Christmas Cheers. New Years fears.

Q1. If I’ve been alive for 35 years and I have 2 kids and 1 husband. Numerous jobs over a dozen dreams and a million and one aspirations. What number do I get for my own happiness? 


The pressures of being accomplished in life are fraught nearly from the very minute we are born.

From the perfect baby photo, to milestones in our education, to our excellence and awards in extracurricular hobbies. We are taught a way of life where we are constantly striving to achieve, something.

The pressures of childhood don’t really ever diminish. We are what we are taught. As we grow we take the responsibility on ourselves to do the measuring, and as we become adults we face (quite rightly) our own responsibility for our direction in life.

The ideals that we should know what we want to do and who we are, along with what we are going to achieve and what we want our lives to stand for, can be utterly suffocating. Exhausting even the strongest of characters. So it’s no surprise so many of us struggle with our mental health and that horrible feeling; I’m failing at life.

And instead of shunning these feelings like they deserve, when they push their way to the forefront of our brains and wellbeing, we let the world around us force us to celebrate them. Maybe no more so than as midnight falls on the 31st of December. We are fresh out of the enjoyable (but often very stressful) achievements of Christmas, and instead of resting and repairing ourselves, we grab hold of the ultimate existential load and pull it right on top of us;

What are we doing in life?

What can we do better?

What did we fail at last year and what can be a ‘resolution’ to ourselves that we aren’t going to do again?

Or we set goals, end goals for completion in the year ahead. Instead of breaking down our goal into realistic achievements, we put all bets on the finished article. We are telling ourselves, it’s all or nothing.

Remember maths in school? The teacher wanted us to show our workings out when we answered a question, not just the right answer. I always used to struggle with that. My quick as lightening brain would get the answer without any care of how or why I got to it. I had the answer and that’s what mattered, right? But my teacher always wanted it spelled out, piece by piece, move by move and that’s where I always struggled. I think that maths lesson is more important than I ever gave it credit for.

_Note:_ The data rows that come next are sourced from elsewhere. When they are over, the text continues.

(* ===== verification/Ast.v ===== *)
(** * The syntax tree of the query language (synaptica-gql: ast.rs)

    The source's structs and enums with their fields in order. An expression may hold a statement
    (EXISTS, scalar subquery) or a path pattern, and statements and patterns hold expressions, so
    most types are one mutual definition; a struct inside it is an inductive type with one
    constructor. The enums and structs that hold no expression come first. Variants are prefixed
    by the enum they belong to ([E] expressions, [L] literals, [S] statements, [Op], [Agg], ...)
    because several enums of the program share variant names. *)
From S2P Require Import Prelude Types.

(** ** Enums and structs without expressions *)
Inductive SetOp := OpUnion | OpIntersect | OpExcept.
Inductive PathMode := Walk | Trail | Simple | Acyclic.
Inductive Direction := Outgoing | Incoming | Undirected.
Inductive ShortestPathMode := Shortest | AllShortest | AnyShortestPath.
Inductive BinaryOp :=
| OpAdd | OpSub | OpMul | OpDiv | OpMod
| OpAnd | OpOr | OpXor
| OpConcat
| OpEq | OpNeq | OpLt | OpGt | OpLe | OpGe.
Inductive UnaryOp := OpNot | OpNeg | OpPos.
Inductive AggregateFunction :=
| AggCount | AggSum | AggAvg | AggMin | AggMax | AggCollect | AggStdDev | AggPercentile.
Inductive SortDirection := Asc | Desc.

#[export] Instance SetOp_eq_dec : EqDecision SetOp. Proof. solve_decision. Defined.
#[export] Instance PathMode_eq_dec : EqDecision PathMode. Proof. solve_decision. Defined.
#[export] Instance Direction_eq_dec : EqDecision Direction. Proof. solve_decision. Defined.
#[export] Instance ShortestPathMode_eq_dec : EqDecision ShortestPathMode. Proof. solve_decision. Defined.
#[export] Instance BinaryOp_eq_dec : EqDecision BinaryOp. Proof. solve_decision. Defined.
#[export] Instance UnaryOp_eq_dec : EqDecision UnaryOp. Proof. solve_decision. Defined.
#[export] Instance AggregateFunction_eq_dec : EqDecision AggregateFunction. Proof. solve_decision. Defined.
#[export] Instance SortDirection_eq_dec : EqDecision SortDirection. Proof. solve_decision. Defined.

(** [{min, max}], both [Option<u64>] *)
Record Quantifier := mkQuantifier { q_min : option Z; q_max : option Z }.

Inductive Literal :=
| LInteger (i : Z)
| LFloat (f : f64)
| LString (s : string)
| LBool (b : bool)
| LNull
| LDate (s : string)
| LTime (s : string)
| LTimestamp (s : string)
| LDuration (s : string)
| LList (items : list Literal)
| LMap (entries : list (string * Literal)).

Record PropertyDecl := mkPropertyDecl {
  decl_name : string;
  property_type : string;
  required : bool
}.
Record NodeType := mkNodeType { nt_labels : list string; nt_properties : list PropertyDecl }.
Record EdgeType := mkEdgeType {
  et_labels : list string;
  et_source : list string;
  et_destination : list string;
  et_direction : Direction;
  et_properties : list PropertyDecl
}.
Record GraphType := mkGraphType { node_types : list NodeType; edge_types : list EdgeType }.
Record CreateGraphStatement := mkCreateGraph {
  cg_name : string;
  cg_if_not_exists : bool;
  cg_graph_type : option GraphType
}.
Record DropGraphStatement := mkDropGraph { dg_name : string; dg_if_exists : bool }.
Record CreateGraphTypeStatement := mkCreateGraphType {
  cgt_name : string;
  cgt_if_not_exists : bool;
  cgt_graph_type : GraphType
}.
Record CreateIndexStatement := mkCreateIndex {
  ci_name : string;
  ci_unique : bool;
  ci_entity_type : string;
  ci_label : option string;
  ci_property_names : list string;
  ci_if_not_exists : bool
}.
Record DropIndexStatement := mkDropIndex { di_name : string; di_if_exists : bool }.

(** ** Expressions, patterns, clauses and statements *)
Inductive Expression : Type :=
| ELiteral (lit : Literal)
| EIdentifier (name : string)
| EPropertyAccess (object : Expression) (property : string)
| EFunctionCall (name : string) (args : list Expression)
| EBinaryOp (left : Expression) (op : BinaryOp) (right : Expression)
| EUnaryOp (op : UnaryOp) (operand : Expression)
| ECase (operand : option Expression) (when_clauses : list (Expression * Expression))
    (else_clause : option Expression)
| EExists (subquery : GqlStatement)
| EAggregate (function : AggregateFunction) (distinct : bool) (arg : option Expression)
| EList (exprs : list Expression)
| EMap (entries : list (string * Expression))
| EParameter (name : string)
| ESubquery (subquery : GqlStatement)
| EIsNull (inner : Expression)
| EIsNotNull (inner : Expression)
| EIn (operand list : Expression)
| ELike (operand pattern : Expression)
| ETypeCast (expr : Expression) (target_type : string)
| EPath (path : PathPattern)

with WhereClause : Type :=
| mkWhere (condition : Expression)
with OrderByItem : Type :=
| mkOrderByItem (expression : Expression) (direction : SortDirection)
with OrderByClause : Type :=
| mkOrderBy (items : list OrderByItem)
with LimitOffsetClause : Type :=
| mkLimitOffset (limit offset : option Expression)
with GroupByClause : Type :=
| mkGroupBy (expressions : list Expression)
with HavingClause : Type :=
| mkHaving (condition : Expression)
with ReturnItem : Type :=
| mkReturnItem (expression : Expression) (alias : option string)

with NodePattern : Type :=
| mkNodePattern (variable : option string) (labels : list string)
    (properties : list (string * Expression))
with EdgePattern : Type :=
| mkEdgePattern (variable : option string) (direction : Direction) (labels : list string)
    (properties : list (string * Expression)) (quantifier : option Quantifier)
with PatternElement : Type :=
| PNode (n : NodePattern)
| PEdge (e : EdgePattern)
with PathPattern : Type :=
| mkPathPattern (variable : option string) (mode : option PathMode)
    (shortest : option ShortestPathMode) (elements : list PatternElement)
    (quantifier : option Quantifier) (where_clause : option WhereClause)
with GraphPattern : Type :=
| mkGraphPattern (paths : list PathPattern) (mode : option PathMode)

with MatchStatement : Type :=
| mkMatch (graph : option string) (optional : bool) (pattern : GraphPattern)
    (where_clause : option WhereClause) (order_by : option OrderByClause)
    (limit_offset : option LimitOffsetClause)
with ReturnStatement : Type :=
| mkReturn (distinct : bool) (items : list ReturnItem) (group_by : option GroupByClause)
    (having : option HavingClause) (order_by : option OrderByClause)
    (limit_offset : option LimitOffsetClause)
with WithStatement : Type :=
| mkWith (distinct : bool) (items : list ReturnItem) (where_clause : option WhereClause)
    (order_by : option OrderByClause) (limit_offset : option LimitOffsetClause)
with InsertStatement : Type :=
| mkInsert (patterns : list PathPattern)
with SetItem : Type :=
| SetItemProperty (target : Expression) (property : string) (value : Expression)
| SetItemLabel (target : Expression) (label : string)
| SetItemAllProperties (target value : Expression)
with SetStatement : Type :=
| mkSet (items : list SetItem)
with DeleteStatement : Type :=
| mkDelete (detach : bool) (targets : list Expression)
with RemoveItem : Type :=
| RemoveItemProperty (target : Expression) (property : string)
| RemoveItemLabel (target : Expression) (label : string)
with RemoveStatement : Type :=
| mkRemove (items : list RemoveItem)
with CallStatement : Type :=
| mkCall (procedure : string) (arguments : list Expression) (yield_items : option (list string))
with SetOperand : Type :=
| OperandQuery (query : list GqlStatement)
| OperandSetOp (operation : SetOperation)
with SetOperation : Type :=
| mkSetOperation (op : SetOp) (all : bool) (left right : SetOperand)
with CompositeQueryStatement : Type :=
| mkCompositeQuery (body : SetOperation) (order_by : option OrderByClause)
    (limit_offset : option LimitOffsetClause)
with GqlStatement : Type :=
| SMatch (m : MatchStatement)
| SReturn (r : ReturnStatement)
| SInsert (i : InsertStatement)
| SSet (s : SetStatement)
| SDelete (d : DeleteStatement)
| SRemove (r : RemoveStatement)
| SCreateGraph (c : CreateGraphStatement)
| SDropGraph (d : DropGraphStatement)
| SCreateGraphType (c : CreateGraphTypeStatement)
| SCall (c : CallStatement)
| SWith (w : WithStatement)
| SCompositeQuery (c : CompositeQueryStatement)
| SCreateIndex (c : CreateIndexStatement)
| SDropIndex (d : DropIndexStatement)
| SListGraphs.

Record GqlProgram := mkProgram { statements : list GqlStatement }.

(** Clauses the grammar defines and no statement holds. *)
Record WithClause := mkWithClause {
  wc_distinct : bool;
  wc_items : list ReturnItem;
  wc_where_clause : option WhereClause;
  wc_order_by : option OrderByClause;
  wc_limit_offset : option LimitOffsetClause
}.
Record LetClause := mkLetClause { let_variable : string; let_value : Expression }.
Record ForClause := mkForClause { for_variable : string; for_list : Expression; for_body : list GqlStatement }.
Record FilterClause := mkFilterClause { filter_condition : Expression }.

(** ** Induction over literals and expressions, with hypotheses for the nested ones

    A statement or pattern inside an expression is a leaf: no operation on expressions of the
    program enters it. *)
Section literal_ind.
Variable P : Literal → Prop.
Hypothesis HInteger : ∀ i, P (LInteger i).
Hypothesis HFloat : ∀ f, P (LFloat f).
Hypothesis HString : ∀ s, P (LString s).
Hypothesis HBool : ∀ b, P (LBool b).
Hypothesis HNull : P LNull.
Hypothesis HDate : ∀ s, P (LDate s).
Hypothesis HTime : ∀ s, P (LTime s).
Hypothesis HTimestamp : ∀ s, P (LTimestamp s).
Hypothesis HDuration : ∀ s, P (LDuration s).
Hypothesis HList : ∀ l, Forall P l → P (LList l).
Hypothesis HMap : ∀ m, Forall (λ kv, P kv.2) m → P (LMap m).
Fixpoint Literal_tree_ind (l : Literal) : P l :=
  match l with
  | LInteger i => HInteger i | LFloat f => HFloat f | LString s => HString s | LBool b => HBool b
  | LNull => HNull | LDate s => HDate s | LTime s => HTime s | LTimestamp s => HTimestamp s
  | LDuration s => HDuration s
  | LList l => HList l ((fix go l : Forall P l :=
      match l with [] => Forall_nil_2 _ | w :: l' => Forall_cons_2 _ w l' (Literal_tree_ind w) (go l') end) l)
  | LMap m => HMap m ((fix go m : Forall (λ kv, P kv.2) m :=
      match m with [] => Forall_nil_2 _ | (k, w) :: m' => Forall_cons_2 _ (k, w) m' (Literal_tree_ind w) (go m') end) m)
  end.
End literal_ind.

(** A property of an optional part. *)
Definition option_holds {A} (P : A → Prop) (o : option A) : Prop := match o with Some a => P a | None => True end.

Section expression_ind.
Variable P : Expression → Prop.
Hypothesis HLiteral : ∀ lit, P (ELiteral lit).
Hypothesis HIdentifier : ∀ name, P (EIdentifier name).
Hypothesis HPropertyAccess : ∀ object property, P object → P (EPropertyAccess object property).
Hypothesis HFunctionCall : ∀ name args, Forall P args → P (EFunctionCall name args).
Hypothesis HBinaryOp : ∀ left op right, P left → P right → P (EBinaryOp left op right).
Hypothesis HUnaryOp : ∀ op operand, P operand → P (EUnaryOp op operand).
Hypothesis HCase : ∀ operand when_clauses else_clause, option_holds P operand →
  Forall (λ wt, P wt.1 ∧ P wt.2) when_clauses → option_holds P else_clause →
  P (ECase operand when_clauses else_clause).
Hypothesis HExists : ∀ q, P (EExists q).
Hypothesis HAggregate : ∀ function distinct arg, option_holds P arg → P (EAggregate function distinct arg).
Hypothesis HList : ∀ exprs, Forall P exprs → P (EList exprs).
Hypothesis HMap : ∀ entries, Forall (λ kv, P kv.2) entries → P (EMap entries).
Hypothesis HParameter : ∀ name, P (EParameter name).
Hypothesis HSubquery : ∀ q, P (ESubquery q).
Hypothesis HIsNull : ∀ inner, P inner → P (EIsNull inner).
Hypothesis HIsNotNull : ∀ inner, P inner → P (EIsNotNull inner).
Hypothesis HIn : ∀ operand list, P operand → P list → P (EIn operand list).
Hypothesis HLike : ∀ operand pattern, P operand → P pattern → P (ELike operand pattern).
Hypothesis HTypeCast : ∀ expr t, P expr → P (ETypeCast expr t).
Hypothesis HPath : ∀ p, P (EPath p).
Fixpoint Expression_tree_ind (e : Expression) : P e :=
  let optional o : option_holds P o :=
    match o with Some a => Expression_tree_ind a | None => I end in
  let all := fix all l : Forall P l :=
    match l with [] => Forall_nil_2 _ | a :: l' => Forall_cons_2 _ a l' (Expression_tree_ind a) (all l') end in
  match e with
  | ELiteral lit => HLiteral lit
  | EIdentifier name => HIdentifier name
  | EPropertyAccess object property => HPropertyAccess object property (Expression_tree_ind object)
  | EFunctionCall name args => HFunctionCall name args (all args)
  | EBinaryOp l op r => HBinaryOp l op r (Expression_tree_ind l) (Expression_tree_ind r)
  | EUnaryOp op operand => HUnaryOp op operand (Expression_tree_ind operand)
  | ECase operand when_clauses else_clause =>
      HCase operand when_clauses else_clause (optional operand)
        ((fix go l : Forall (λ wt, P wt.1 ∧ P wt.2) l :=
            match l with
            | [] => Forall_nil_2 _
            | (w, t) :: l' =>
                Forall_cons_2 _ (w, t) l' (conj (Expression_tree_ind w) (Expression_tree_ind t)) (go l')
            end) when_clauses)
        (optional else_clause)
  | EExists q => HExists q
  | EAggregate function distinct arg => HAggregate function distinct arg (optional arg)
  | EList exprs => HList exprs (all exprs)
  | EMap entries =>
      HMap entries ((fix go m : Forall (λ kv, P kv.2) m :=
        match m with [] => Forall_nil_2 _ | (k, a) :: m' => Forall_cons_2 _ (k, a) m' (Expression_tree_ind a) (go m') end) entries)
  | EParameter name => HParameter name
  | ESubquery q => HSubquery q
  | EIsNull inner => HIsNull inner (Expression_tree_ind inner)
  | EIsNotNull inner => HIsNotNull inner (Expression_tree_ind inner)
  | EIn a l => HIn a l (Expression_tree_ind a) (Expression_tree_ind l)
  | ELike a p => HLike a p (Expression_tree_ind a) (Expression_tree_ind p)
  | ETypeCast expr t => HTypeCast expr t (Expression_tree_ind expr)
  | EPath p => HPath p
  end.
End expression_ind.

I’m now at the very adult-sounding age of 35, but I’m still sitting here scratching my head at how to achieve in life, what to achieve and work for and how to be the best me. I am still learning who I am, and I am now convinced that this feeling is going to remain with me for life. It’s me. That’s who I am.

Maybe for some of us, we are blessed to know one thing for sure, like what we are put on the planet to do, a vocation, or a career or bringing up our wonderful children or something else entirely, but even then we still find other things a strain. Maybe some of us need a little more time and exploration into the method before we come up with a choice, or maybe some of us are just here to live the method. The result is in the madness, not the fallout.

But I am convinced that life must be in the workings out. Just like the maths problem that required more than just the answer. Hell, the workings out were even awarded more points on those maths tests than the answer on it’s own. They’re WORTH MORE.


So where does that leave me right now? Quite frankly, I have no freaking clue, but onwards is a good place to start.

2019, I have no idea what you will hold for me but I promise to not force you to an answer before you are ready. I resolve to you that I will accept the unknown and take time to show my workings. I might not know where you will finish, but I’m ready to find out where you begin.